One of the trust’s beneficiaries is a British arms dealer. According to UK court documents, one of the trust’s other companies has helped broker arms sales from Belgian manufacturer FN Herstal SA to Hindustan Aeronautics Ltd., a state-owned Indian defense company.

Another influential former military leader whose name comes up in the leaked documents is Maj Gen Nusrat Naeem, ISI’s onetime director general of counterintelligence. He owned a BVI company, Afghan Oil & Gas Ltd, registered in 2009, shortly after his retirement. He said the company had been set up by a friend and he didn’t use it for any financial transactions.

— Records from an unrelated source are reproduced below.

(* ===== verification/Lowering.v ===== *)
(** * Lowering of analyzed code

    [wah_lower_analyzed_code]: the bytecode of the interpreter is emitted in one pass,
    with a frame per open block that remembers the branches to be patched once the end
    of the block is known.  Metered code is split into chunks, each of which starts with
    a METER and has a copy, with a TICK per instruction, for when fuel runs out in it.
    The checks of debug builds and the specialized opcodes of x86-64 are left out. *)

From S2P Require Import Prelude Base Alloc Types Opcodes Bytes Leb128 Decode Subtype ModuleEnv Operands Validate Analyze.
From stdpp Require Import list sets.
#[local] Open Scope Z_scope.
#[local] Open Scope wah_scope.

(** ** Definitions *)

(** *** Opcodes of lowered code *)

Definition iop_value (op : wah_internal_op) : Z := WAH_FE + wah_internal_op_index op.

Definition suffix_code (s : wah_op_suffix) : Z :=
  match s with
  | sfx_i32_mem0 => 0 | sfx_i32_to_i64 => 1 | sfx_i64 => 2 | sfx_i64_mem0 => 3 | sfx_i64_to_i32 => 4
  | sfx_i64_to_i64 => 5
  end.
Definition same_extra (x y : wah_op * wah_op_suffix) : bool :=
  (wah_op_value x.1 =? wah_op_value y.1) && (suffix_code x.2 =? suffix_code y.2).
(** The enumerator of [WAH_OP_name_suffix], after those of the internal opcodes. *)
Definition xop_value (op : wah_op) (sfx : wah_op_suffix) : option Z :=
  i ← list_find (fun x => same_extra (op, sfx) x = true) WAH_EXTRA_OPCODES;
  Some (WAH_FE + zlen WAH_INTERNAL_OPCODES + Z.of_nat i.1).

(** *** The result *)

(** [count] types at [start] of the types of the maps, for the label at [offset]. *)
Record wah_stack_map_t := StackMap { sm_offset : Z; sm_count : Z; sm_start : Z }.
Record wah_parsed_code_t := ParsedCode {
  pc_bytecode : list Z;
  pc_poll_ref_tops : list Z;
  pc_ref_nodes : list wah_ref_node_t;
  pc_stack_maps : list wah_stack_map_t;
  pc_stack_map_types : list wah_type_t }.

(** *** The state *)

(** An array that grows: the elements in use and the capacity. *)
Record vec (A : Type) := Vec { vec_list : list A; vec_cap : Z }.
Arguments Vec {A} _ _.
Arguments vec_list {A} _.
Arguments vec_cap {A} _.
Definition vec_size {A} (v : vec A) : Z := zlen (vec_list v).
Definition vec_ensure {A} (needed elemsize : Z) (v : vec A) : comp answers (vec A) :=
  cap <- wah_grow_array needed elemsize (vec_cap v) ;; stm_ret (Vec (vec_list v) cap).
(** [WAH_ENSURE_CAP_GOTO(arr, count + 1, cleanup)] and [arr[count++] = x]. *)
Definition vec_push {A} (elemsize : Z) (x : A) (v : vec A) : comp answers (vec A) :=
  v <- vec_ensure (u32 (vec_size v + 1)) elemsize v ;; stm_ret (Vec (vec_list v ++ [x]) (vec_cap v)).

Record wah_lower_cf_t := LowerFrame {
  lf_opcode : wah_op;
  lf_continuation_offset : Z;
  lf_if_false_patch : Z;
  lf_patch_offsets : vec Z;
  lf_try_depth : Z;
  lf_needs_trim : bool;
  lf_type_idx : Z;
  lf_single : wah_type_t }.

Record wah_meter_chunk_t := MeterChunk {
  mc_meter_offset : Z; mc_next_fast_offset : Z; mc_record_start : Z; mc_cost : Z; mc_record_count : Z }.
Record wah_meter_instr_record_t := MeterRecord { mr_fast_offset : Z; mr_byte_length : Z; mr_ref_map : Z }.
Definition sizeof_wah_meter_chunk_t : Z := 16.
Definition sizeof_wah_meter_instr_record_t : Z := 12.
Definition sizeof_wah_stack_map_t : Z := 12.

(** [me_chunk] is [meter_chunks[meter_chunk_count]]. *)
Record lmeter := LMeter {
  me_need_new : bool; me_cost : Z; me_chunk : wah_meter_chunk_t;
  me_chunks : vec wah_meter_chunk_t; me_records : vec wah_meter_instr_record_t }.

(** The frames are listed from the innermost, [control_stack[control_sp - 1]]. *)
Record lstate := LState {
  l_ans : answers;
  l_buf : vec Z;
  l_maps : vec wah_stack_map_t;
  l_map_types : vec wah_type_t;
  l_frames : list wah_lower_cf_t;
  l_try_depth : Z;
  l_end_patches : vec Z;
  l_meter : lmeter }.

Definition l_set_buf b s := LState (l_ans s) b (l_maps s) (l_map_types s) (l_frames s) (l_try_depth s) (l_end_patches s) (l_meter s).
Definition l_set_maps m t s := LState (l_ans s) (l_buf s) m t (l_frames s) (l_try_depth s) (l_end_patches s) (l_meter s).
Definition l_set_frames f s := LState (l_ans s) (l_buf s) (l_maps s) (l_map_types s) f (l_try_depth s) (l_end_patches s) (l_meter s).
Definition l_set_try d s := LState (l_ans s) (l_buf s) (l_maps s) (l_map_types s) (l_frames s) d (l_end_patches s) (l_meter s).
Definition l_set_ends e s := LState (l_ans s) (l_buf s) (l_maps s) (l_map_types s) (l_frames s) (l_try_depth s) e (l_meter s).
Definition l_set_meter m s := LState (l_ans s) (l_buf s) (l_maps s) (l_map_types s) (l_frames s) (l_try_depth s) (l_end_patches s) m.
Definition on_l_answers {A} (m : comp answers A) : comp lstate A := fun s =>
  let '(r, a) := m (l_ans s) in
  (r, LState a (l_buf s) (l_maps s) (l_map_types s) (l_frames s) (l_try_depth s) (l_end_patches s) (l_meter s)).
Definition buf_size (s : lstate) : Z := vec_size (l_buf s).
(* ===== verification/LowerFrame.v ===== *)
(** * Lowering: blocks

    Opening a block, placing its labels, by which the branches to it are patched, and
    the stack maps of labels keep the relation of LowerInv. *)

From S2P Require Import Prelude Base Alloc Types Opcodes Bytes Decode Subtype ModuleEnv Operands Validate Analyze Lowering Assembly LowerSpec LowerInv LowerChunk.
From stdpp Require Import list sets.
#[local] Open Scope Z_scope.
#[local] Open Scope wah_scope.

(** ** Placing a label *)

Lemma apply_patches_length offs v mem : length (apply_patches offs v mem) = length mem.
Proof. revert mem. induction offs as [|o offs IH]; intros mem; [done|]. simpl. by rewrite IH, mem_store_length. Qed.

Lemma closed_in_code a l : l ∈ placed (closed_code a) -> l ∈ placed (a_code a).
Proof. unfold closed_code. destruct (a_open a); [|done]. unfold a_code. rewrite placed_app, elem_of_app. by left. Qed.

Definition inserted (l : label) (ps qs : list piece) : Prop := exists p q, ps = p ++ q /\ qs = p ++ PL l :: q.

Lemma inserted_holes l ps qs l' : inserted l ps qs -> holes l' 0 qs = holes l' 0 ps.
Proof. intros (p & q & -> & ->). apply holes_insert. Qed.
Lemma inserted_address l ps qs l' : inserted l ps qs -> l' <> l -> address qs l' = address ps l'.
Proof. intros (p & q & -> & ->). apply address_insert. Qed.
Lemma inserted_strip l ps qs : inserted l ps qs -> strip qs = strip ps.
Proof. intros (p & q & -> & ->). apply strip_insert. Qed.
Lemma inserted_occurs l ps qs off len x : inserted l ps qs -> occurs ps off len x -> occurs qs off len x.
Proof. intros Hi (pre & post & H). exists pre, post. by rewrite (inserted_strip l ps qs). Qed.

Lemma frame_rel_insert l ps qs f af : inserted l ps qs -> l ∉ placed ps -> frame_rel ps f af -> frame_rel qs f af.
Proof.
  intros Hi Hl []. constructor; try done.
  - by rewrite (inserted_holes l ps qs).
  - intros H. rewrite (inserted_address l ps qs); [by apply fr_loop|done|]. intros <-. apply Hl.
    destruct (decide (LLoop (af_id af) ∈ placed ps)) as [|Hn]; [done|]. apply address_None in Hn. by rewrite fr_loop in Hn.
  - intros H. rewrite (inserted_holes l ps qs); [by apply fr_if|done].
Qed.

(** The same code with one more label. *)
Record with_label (l : label) (a a' : asm) : Prop := WithLabel {
  wl_code : inserted l (a_code a) (a_code a');
  wl_closed : closed_code a' = closed_code a \/ inserted l (closed_code a) (closed_code a');
  wl_base : code_size (a_base a') = code_size (a_base a);
  wl_frames : a_frames a' = a_frames a;
  wl_try : a_try a' = a_try a;
  wl_open : a_open a' = a_open a;
  wl_chunks : a_chunks a' = a_chunks a;
  wl_maps : a_maps a' = a_maps a }.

The Pandora Papers also brought to light the notable offshore holdings of close relatives of three senior military figures. Umar and Ahad Khattak, sons of former air chief of Pakistan Abbas Khattak, registered a BVI company in 2010 to invest what documents call “family business earnings” in stocks, bonds, mutual funds and real estate.

The Khattaks did not respond to reporters’ questions.

In an example involving intergenerational wealth transfer, Shahnaz Sajjad Ahmad inherited a fortune from her father, a retired lieutenant general, through an offshore trust that owns two London apartments, purchased in 1997 and 2011 in Knightsbridge, a short walk from Harrods. She, in turn, set up a trust for her daughters in 2003 in Guernsey, a tax haven in the English Channel. Her father was a favourite of Field Marshal Mohammad Ayub Khan, the country’s first military dictator (1958-1969). After her father retired from the army, he founded one of Pakistan’s biggest business conglomerates. Ayub Khan’s son later married into the family and sits on the boards of several of the group’s businesses. Shahnaz did not respond to ICIJ’s requests for comment.